Recorded data:
▶

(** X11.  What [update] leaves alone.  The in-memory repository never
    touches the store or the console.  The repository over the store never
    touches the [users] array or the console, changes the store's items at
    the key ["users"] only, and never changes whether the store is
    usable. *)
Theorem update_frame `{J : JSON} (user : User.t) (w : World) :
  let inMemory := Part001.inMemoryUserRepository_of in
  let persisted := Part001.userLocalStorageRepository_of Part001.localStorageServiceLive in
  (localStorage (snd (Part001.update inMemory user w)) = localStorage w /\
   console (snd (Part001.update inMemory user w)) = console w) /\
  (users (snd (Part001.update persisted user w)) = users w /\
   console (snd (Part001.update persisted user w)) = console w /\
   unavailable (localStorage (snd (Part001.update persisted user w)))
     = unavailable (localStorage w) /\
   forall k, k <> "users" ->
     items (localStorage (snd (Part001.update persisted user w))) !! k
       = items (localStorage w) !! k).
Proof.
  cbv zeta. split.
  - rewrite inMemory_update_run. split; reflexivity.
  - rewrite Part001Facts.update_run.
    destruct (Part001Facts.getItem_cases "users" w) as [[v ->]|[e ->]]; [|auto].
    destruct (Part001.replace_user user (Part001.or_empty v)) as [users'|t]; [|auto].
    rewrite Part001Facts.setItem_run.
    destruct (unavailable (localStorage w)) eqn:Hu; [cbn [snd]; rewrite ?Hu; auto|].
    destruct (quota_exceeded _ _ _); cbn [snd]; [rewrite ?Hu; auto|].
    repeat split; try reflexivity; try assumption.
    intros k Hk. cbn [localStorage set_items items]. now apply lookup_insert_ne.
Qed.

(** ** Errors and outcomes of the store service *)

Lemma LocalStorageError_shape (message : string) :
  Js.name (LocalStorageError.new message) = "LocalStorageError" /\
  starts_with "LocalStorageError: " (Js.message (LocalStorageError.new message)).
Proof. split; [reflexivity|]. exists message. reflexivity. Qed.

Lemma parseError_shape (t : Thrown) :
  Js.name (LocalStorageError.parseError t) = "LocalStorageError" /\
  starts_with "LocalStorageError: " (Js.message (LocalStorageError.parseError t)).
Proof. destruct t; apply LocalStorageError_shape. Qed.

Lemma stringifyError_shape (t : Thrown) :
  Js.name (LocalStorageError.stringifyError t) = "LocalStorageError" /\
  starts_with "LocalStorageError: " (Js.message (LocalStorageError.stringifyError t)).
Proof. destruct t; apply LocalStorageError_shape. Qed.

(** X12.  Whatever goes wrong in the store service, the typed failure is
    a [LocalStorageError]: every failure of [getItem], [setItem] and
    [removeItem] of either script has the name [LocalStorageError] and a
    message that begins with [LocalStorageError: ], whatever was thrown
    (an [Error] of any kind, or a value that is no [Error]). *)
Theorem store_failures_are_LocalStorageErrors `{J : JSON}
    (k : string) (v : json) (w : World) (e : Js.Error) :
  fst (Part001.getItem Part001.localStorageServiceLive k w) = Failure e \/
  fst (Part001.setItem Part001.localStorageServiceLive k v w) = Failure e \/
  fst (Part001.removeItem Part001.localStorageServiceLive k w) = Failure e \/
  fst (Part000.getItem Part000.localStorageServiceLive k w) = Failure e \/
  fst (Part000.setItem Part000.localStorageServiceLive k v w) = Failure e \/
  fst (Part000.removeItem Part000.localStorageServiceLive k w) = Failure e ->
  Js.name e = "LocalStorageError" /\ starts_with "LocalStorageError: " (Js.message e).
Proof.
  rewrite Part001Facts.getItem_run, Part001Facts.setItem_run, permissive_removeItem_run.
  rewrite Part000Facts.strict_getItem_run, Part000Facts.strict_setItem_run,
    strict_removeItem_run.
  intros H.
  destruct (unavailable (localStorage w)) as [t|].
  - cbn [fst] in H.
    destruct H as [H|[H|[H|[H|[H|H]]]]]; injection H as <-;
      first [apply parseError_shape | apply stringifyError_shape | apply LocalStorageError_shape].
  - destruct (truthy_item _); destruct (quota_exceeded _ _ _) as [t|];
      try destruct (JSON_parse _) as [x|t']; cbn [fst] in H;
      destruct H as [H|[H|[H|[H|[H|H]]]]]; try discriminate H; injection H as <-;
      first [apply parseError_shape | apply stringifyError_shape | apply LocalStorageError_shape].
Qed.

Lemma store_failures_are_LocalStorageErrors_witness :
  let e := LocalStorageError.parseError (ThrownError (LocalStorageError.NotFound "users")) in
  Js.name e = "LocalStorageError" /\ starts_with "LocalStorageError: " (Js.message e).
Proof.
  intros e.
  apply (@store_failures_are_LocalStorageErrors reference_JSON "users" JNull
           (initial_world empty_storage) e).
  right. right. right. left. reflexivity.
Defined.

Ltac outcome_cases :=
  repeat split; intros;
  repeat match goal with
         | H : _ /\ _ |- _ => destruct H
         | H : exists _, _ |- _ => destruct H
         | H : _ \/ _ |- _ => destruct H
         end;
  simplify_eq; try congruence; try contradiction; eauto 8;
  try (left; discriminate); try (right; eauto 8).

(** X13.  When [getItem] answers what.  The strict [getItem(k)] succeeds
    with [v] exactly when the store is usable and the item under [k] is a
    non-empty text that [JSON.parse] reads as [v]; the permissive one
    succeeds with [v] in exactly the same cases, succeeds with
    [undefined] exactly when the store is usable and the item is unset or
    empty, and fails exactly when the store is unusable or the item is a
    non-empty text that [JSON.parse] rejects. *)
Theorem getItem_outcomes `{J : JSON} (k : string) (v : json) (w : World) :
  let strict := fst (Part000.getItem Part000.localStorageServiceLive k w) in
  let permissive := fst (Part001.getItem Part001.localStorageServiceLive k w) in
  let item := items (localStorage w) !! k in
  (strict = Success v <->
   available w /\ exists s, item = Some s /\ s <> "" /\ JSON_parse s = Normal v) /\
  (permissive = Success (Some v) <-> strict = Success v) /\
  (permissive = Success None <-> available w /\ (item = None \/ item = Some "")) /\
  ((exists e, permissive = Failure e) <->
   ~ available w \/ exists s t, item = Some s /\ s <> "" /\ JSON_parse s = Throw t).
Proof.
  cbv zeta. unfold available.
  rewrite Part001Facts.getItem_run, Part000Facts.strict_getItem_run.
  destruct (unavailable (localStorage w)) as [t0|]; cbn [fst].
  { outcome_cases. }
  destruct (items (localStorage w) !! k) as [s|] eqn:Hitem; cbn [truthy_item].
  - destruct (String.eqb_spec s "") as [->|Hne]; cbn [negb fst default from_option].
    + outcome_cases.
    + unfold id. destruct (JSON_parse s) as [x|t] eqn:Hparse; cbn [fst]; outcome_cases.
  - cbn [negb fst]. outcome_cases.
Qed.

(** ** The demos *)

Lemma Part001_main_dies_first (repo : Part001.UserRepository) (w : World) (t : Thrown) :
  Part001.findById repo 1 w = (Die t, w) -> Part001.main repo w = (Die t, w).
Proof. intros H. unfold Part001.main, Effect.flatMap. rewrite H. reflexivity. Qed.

◀

*Work request*
Reproduce the records in full, exactly as written.

*Written solution*
(** X11.  What [update] leaves alone.  The in-memory repository never
    touches the store or the console.  The repository over the store never
    touches the [users] array or the console, changes the store's items at
    the key ["users"] only, and never changes whether the store is
    usable. *)
Theorem update_frame `{J : JSON} (user : User.t) (w : World) :
  let inMemory := Part001.inMemoryUserRepository_of in
  let persisted := Part001.userLocalStorageRepository_of Part001.localStorageServiceLive in
  (localStorage (snd (Part001.update inMemory user w)) = localStorage w /\
   console (snd (Part001.update inMemory user w)) = console w) /\
  (users (snd (Part001.update persisted user w)) = users w /\
   console (snd (Part001.update persisted user w)) = console w /\
   unavailable (localStorage (snd (Part001.update persisted user w)))
     = unavailable (localStorage w) /\
   forall k, k <> "users" ->
     items (localStorage (snd (Part001.update persisted user w))) !! k
       = items (localStorage w) !! k).
Proof.
  cbv zeta. split.
  - rewrite inMemory_update_run. split; reflexivity.
  - rewrite Part001Facts.update_run.
    destruct (Part001Facts.getItem_cases "users" w) as [[v ->]|[e ->]]; [|auto].
    destruct (Part001.replace_user user (Part001.or_empty v)) as [users'|t]; [|auto].
    rewrite Part001Facts.setItem_run.
    destruct (unavailable (localStorage w)) eqn:Hu; [cbn [snd]; rewrite ?Hu; auto|].
    destruct (quota_exceeded _ _ _); cbn [snd]; [rewrite ?Hu; auto|].
    repeat split; try reflexivity; try assumption.
    intros k Hk. cbn [localStorage set_items items]. now apply lookup_insert_ne.
Qed.

(** ** Errors and outcomes of the store service *)

Lemma LocalStorageError_shape (message : string) :
  Js.name (LocalStorageError.new message) = "LocalStorageError" /\
  starts_with "LocalStorageError: " (Js.message (LocalStorageError.new message)).
Proof. split; [reflexivity|]. exists message. reflexivity. Qed.

Lemma parseError_shape (t : Thrown) :
  Js.name (LocalStorageError.parseError t) = "LocalStorageError" /\
  starts_with "LocalStorageError: " (Js.message (LocalStorageError.parseError t)).
Proof. destruct t; apply LocalStorageError_shape. Qed.

Lemma stringifyError_shape (t : Thrown) :
  Js.name (LocalStorageError.stringifyError t) = "LocalStorageError" /\
  starts_with "LocalStorageError: " (Js.message (LocalStorageError.stringifyError t)).
Proof. destruct t; apply LocalStorageError_shape. Qed.

(** X12.  Whatever goes wrong in the store service, the typed failure is
    a [LocalStorageError]: every failure of [getItem], [setItem] and
    [removeItem] of either script has the name [LocalStorageError] and a
    message that begins with [LocalStorageError: ], whatever was thrown
    (an [Error] of any kind, or a value that is no [Error]). *)
Theorem store_failures_are_LocalStorageErrors `{J : JSON}
    (k : string) (v : json) (w : World) (e : Js.Error) :
  fst (Part001.getItem Part001.localStorageServiceLive k w) = Failure e \/
  fst (Part001.setItem Part001.localStorageServiceLive k v w) = Failure e \/
  fst (Part001.removeItem Part001.localStorageServiceLive k w) = Failure e \/
  fst (Part000.getItem Part000.localStorageServiceLive k w) = Failure e \/
  fst (Part000.setItem Part000.localStorageServiceLive k v w) = Failure e \/
  fst (Part000.removeItem Part000.localStorageServiceLive k w) = Failure e ->
  Js.name e = "LocalStorageError" /\ starts_with "LocalStorageError: " (Js.message e).
Proof.
  rewrite Part001Facts.getItem_run, Part001Facts.setItem_run, permissive_removeItem_run.
  rewrite Part000Facts.strict_getItem_run, Part000Facts.strict_setItem_run,
    strict_removeItem_run.
  intros H.
  destruct (unavailable (localStorage w)) as [t|].
  - cbn [fst] in H.
    destruct H as [H|[H|[H|[H|[H|H]]]]]; injection H as <-;
      first [apply parseError_shape | apply stringifyError_shape | apply LocalStorageError_shape].
  - destruct (truthy_item _); destruct (quota_exceeded _ _ _) as [t|];
      try destruct (JSON_parse _) as [x|t']; cbn [fst] in H;
      destruct H as [H|[H|[H|[H|[H|H]]]]]; try discriminate H; injection H as <-;
      first [apply parseError_shape | apply stringifyError_shape | apply LocalStorageError_shape].
Qed.

Lemma store_failures_are_LocalStorageErrors_witness :
  let e := LocalStorageError.parseError (ThrownError (LocalStorageError.NotFound "users")) in
  Js.name e = "LocalStorageError" /\ starts_with "LocalStorageError: " (Js.message e).
Proof.
  intros e.
  apply (@store_failures_are_LocalStorageErrors reference_JSON "users" JNull
           (initial_world empty_storage) e).
  right. right. right. left. reflexivity.
Defined.

Ltac outcome_cases :=
  repeat split; intros;
  repeat match goal with
         | H : _ /\ _ |- _ => destruct H
         | H : exists _, _ |- _ => destruct H
         | H : _ \/ _ |- _ => destruct H
         end;
  simplify_eq; try congruence; try contradiction; eauto 8;
  try (left; discriminate); try (right; eauto 8).

(** X13.  When [getItem] answers what.  The strict [getItem(k)] succeeds
    with [v] exactly when the store is usable and the item under [k] is a
    non-empty text that [JSON.parse] reads as [v]; the permissive one
    succeeds with [v] in exactly the same cases, succeeds with
    [undefined] exactly when the store is usable and the item is unset or
    empty, and fails exactly when the store is unusable or the item is a
    non-empty text that [JSON.parse] rejects. *)
Theorem getItem_outcomes `{J : JSON} (k : string) (v : json) (w : World) :
  let strict := fst (Part000.getItem Part000.localStorageServiceLive k w) in
  let permissive := fst (Part001.getItem Part001.localStorageServiceLive k w) in
  let item := items (localStorage w) !! k in
  (strict = Success v <->
   available w /\ exists s, item = Some s /\ s <> "" /\ JSON_parse s = Normal v) /\
  (permissive = Success (Some v) <-> strict = Success v) /\
  (permissive = Success None <-> available w /\ (item = None \/ item = Some "")) /\
  ((exists e, permissive = Failure e) <->
   ~ available w \/ exists s t, item = Some s /\ s <> "" /\ JSON_parse s = Throw t).
Proof.
  cbv zeta. unfold available.
  rewrite Part001Facts.getItem_run, Part000Facts.strict_getItem_run.
  destruct (unavailable (localStorage w)) as [t0|]; cbn [fst].
  { outcome_cases. }
  destruct (items (localStorage w) !! k) as [s|] eqn:Hitem; cbn [truthy_item].
  - destruct (String.eqb_spec s "") as [->|Hne]; cbn [negb fst default from_option].
    + outcome_cases.
    + unfold id. destruct (JSON_parse s) as [x|t] eqn:Hparse; cbn [fst]; outcome_cases.
  - cbn [negb fst]. outcome_cases.
Qed.

(** ** The demos *)

Lemma Part001_main_dies_first (repo : Part001.UserRepository) (w : World) (t : Thrown) :
  Part001.findById repo 1 w = (Die t, w) -> Part001.main repo w = (Die t, w).
Proof. intros H. unfold Part001.main, Effect.flatMap. rewrite H. reflexivity. Qed.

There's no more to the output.